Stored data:

Lemma shorter_smaller a b :
  wf a -> wf b -> (length (limbs a) < length (limbs b))%nat -> mag a < mag b.
Proof.
  intros (Ha & _ & _) (Hb & Hlb & _) Hlen. unfold mag.
  destruct (last (limbs b)) as [y|] eqn:El.
  2: { apply last_None in El. rewrite El in Hlen. simpl in Hlen. lia. }
  assert (y <> 0) as Hy by congruence.
  pose proof (limbs_val_lower _ _ Hb El Hy). pose proof (limbs_val_bounds _ Ha).
  pose proof (last_limb_ok _ _ Hb El).
  assert (2^((length (limbs a))⋅64) <= 2^((length (limbs b) - 1)%nat⋅64)).
  { apply Z.pow_le_mono_r; lia. }
  unfold limb_ok in *. nia.
Qed.

Lemma abs_cmp_spec a b : wf a -> wf b -> abs_cmp a b = (mag a ?= mag b).
Proof.
  intros Ha Hb. unfold abs_cmp.
  destruct (Nat.compare_spec (length (limbs a)) (length (limbs b))) as [Hl|Hl|Hl].
  - apply iter_cmp_reverse; eauto with limbs.
  - symmetry. apply Z.compare_lt_iff. by apply shorter_smaller.
  - symmetry. apply Z.compare_gt_iff. by apply shorter_smaller.
Qed.

Lemma mag_inj a b : wf a -> wf b -> mag a = mag b -> limbs a = limbs b.
Proof.
  intros Ha Hb Hm.
  assert (length (limbs a) = length (limbs b)) as Hlen.
  { destruct (Nat.lt_trichotomy (length (limbs a)) (length (limbs b))) as [H|[H|H]]; [|done|];
      [pose proof (shorter_smaller a b Ha Hb H)|pose proof (shorter_smaller b a Hb Ha H)]; lia. }
  destruct Ha as (Ha & _ & _), Hb as (Hb & _ & _). unfold mag in Hm.
  revert Hm Hlen Ha Hb. generalize (limbs a), (limbs b). intros l.
  induction l as [|x l IH]; intros [|y r] Hm Hlen Hl Hr; try discriminate; [done|].
  apply Forall_cons in Hl as [Hx Hl], Hr as [Hy Hr]. unfold limb_ok in *. cbn [limbs_val] in Hm.
  assert (x = y) as -> by lia. f_equal. apply IH; try done; [lia|]. by injection Hlen.
Qed.

(** ** Addition, subtraction and negation *)

Lemma add_abs_spec l r :
  limbs_ok l -> limbs_ok r ->
  limbs_ok (add_abs l r) /\ limbs_val (add_abs l r) = limbs_val l + limbs_val r.
Proof.
  intros Hl Hr. unfold add_abs. set (len := Nat.max _ _).
  set (body := fun i '(out, carry) => _).
  assert (let '(out, carry) := for_range len body ([], 0) in
    length out = len /\ limbs_ok out /\ 0 <= carry <= 1 /\
    limbs_val out + carry * 2^(len⋅64) = limbs_val (take len l) + limbs_val (take len r)) as Hinv.
  { apply (for_range_ind (fun i '(out, carry) =>
      length out = i /\ limbs_ok out /\ 0 <= carry <= 1 /\
      limbs_val out + carry * 2^(i⋅64) = limbs_val (take i l) + limbs_val (take i r))).
    { split_and!; by (constructor || lia || reflexivity). }
    intros i [out carry] _ (Hlen & Hok & Hc & Hv). unfold body.
    pose proof (limbs_ok_default l i Hl) as Ha. pose proof (limbs_ok_default r i Hr) as Hb.
    unfold limb_ok in Ha, Hb. rewrite u128_small by lia.
    set (sum := default 0 (l !! i) + default 0 (r !! i) + carry) in *.
    pose proof (u64_split sum) as Hs. rewrite shr64 in *.
    split_and!.
    - rewrite length_app. simpl. lia.
    - auto with limbs.
    - apply Z.div_pos; lia.
    - apply Z.lt_succ_r, Z.div_lt_upper_bound; lia.
    - rewrite limbs_val_snoc, !limbs_val_take_S, Hlen, pow64_S. subst sum. nia. }
  destruct (for_range len body ([], 0)) as [out carry].
  destruct Hinv as (Hlen & Hok & Hc & Hv). rewrite !take_ge in Hv by lia.
  destruct (Z.eqb_spec carry 0) as [->|Hc0]; simpl.
  - split; [done|lia].
  - split.
    + auto with limbs.
    + rewrite limbs_val_snoc, u64_small, Hlen by (unfold limb_ok; lia). lia.
Qed.

Lemma sub_abs_spec l r :
  limbs_ok l -> limbs_ok r -> (length r <= length l)%nat -> limbs_val r <= limbs_val l ->
  limbs_ok (sub_abs l r) /\ limbs_val (sub_abs l r) = limbs_val l - limbs_val r.
Proof.
  intros Hl Hr Hlen Hle. unfold sub_abs. set (body := fun i a '(out, borrow) => _).
  assert (let '(out, borrow) := for_enum l body ([], 0) in
    length out = length l /\ limbs_ok out /\ 0 <= borrow <= 1 /\
    limbs_val out - borrow * 2^((length l)⋅64)
      = limbs_val (take (length l) l) - limbs_val (take (length l) r)) as Hinv.
  { apply (for_enum_ind (fun i '(out, borrow) =>
      length out = i /\ limbs_ok out /\ 0 <= borrow <= 1 /\
      limbs_val out - borrow * 2^(i⋅64) = limbs_val (take i l) - limbs_val (take i r))).
    { split_and!; by (constructor || lia || reflexivity). }
    intros i a [out borrow] Hi (Hlo & Hok & Hb & Hv). unfold body.
    pose proof (limbs_ok_lookup l i a Hl Hi) as Ha. pose proof (limbs_ok_default r i Hr) as Hbb.
    unfold limb_ok in Ha, Hbb. set (b := default 0 (r !! i)) in *.
    rewrite (u128_small (b + borrow)) by lia.
    change (1 ≪ 64) with (2^64).
    destruct (Z.leb_spec (b + borrow) a); rewrite u128_small by lia;
      (split_and!; [rewrite length_app; simpl; lia|auto with limbs|lia|lia|]);
      rewrite limbs_val_snoc, u64_small, !limbs_val_take_S, Hlo, ?pow64_S by (unfold limb_ok; lia);
      fold b; rewrite Hi; simpl; nia. }
  destruct (for_enum l body ([], 0)) as [out borrow].
  destruct Hinv as (Hlo & Hok & Hb & Hv). simpl. split; [done|].
  rewrite !take_ge in Hv by lia. pose proof (limbs_val_bounds out Hok) as Hbd.
  rewrite Hlo in Hbd. assert (borrow = 0 \/ borrow = 1) as [-> | ->] by lia; lia.
Qed.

** AIM OF THE EXERCISE **
Lines from the first one above through the line containing "destruct (last (limbs b)) as [y|] eqn:El." are to be retyped exactly, both included, and nothing more.

** EXERCISE ANSWER **
Lemma shorter_smaller a b :
  wf a -> wf b -> (length (limbs a) < length (limbs b))%nat -> mag a < mag b.
Proof.
  intros (Ha & _ & _) (Hb & Hlb & _) Hlen. unfold mag.
  destruct (last (limbs b)) as [y|] eqn:El.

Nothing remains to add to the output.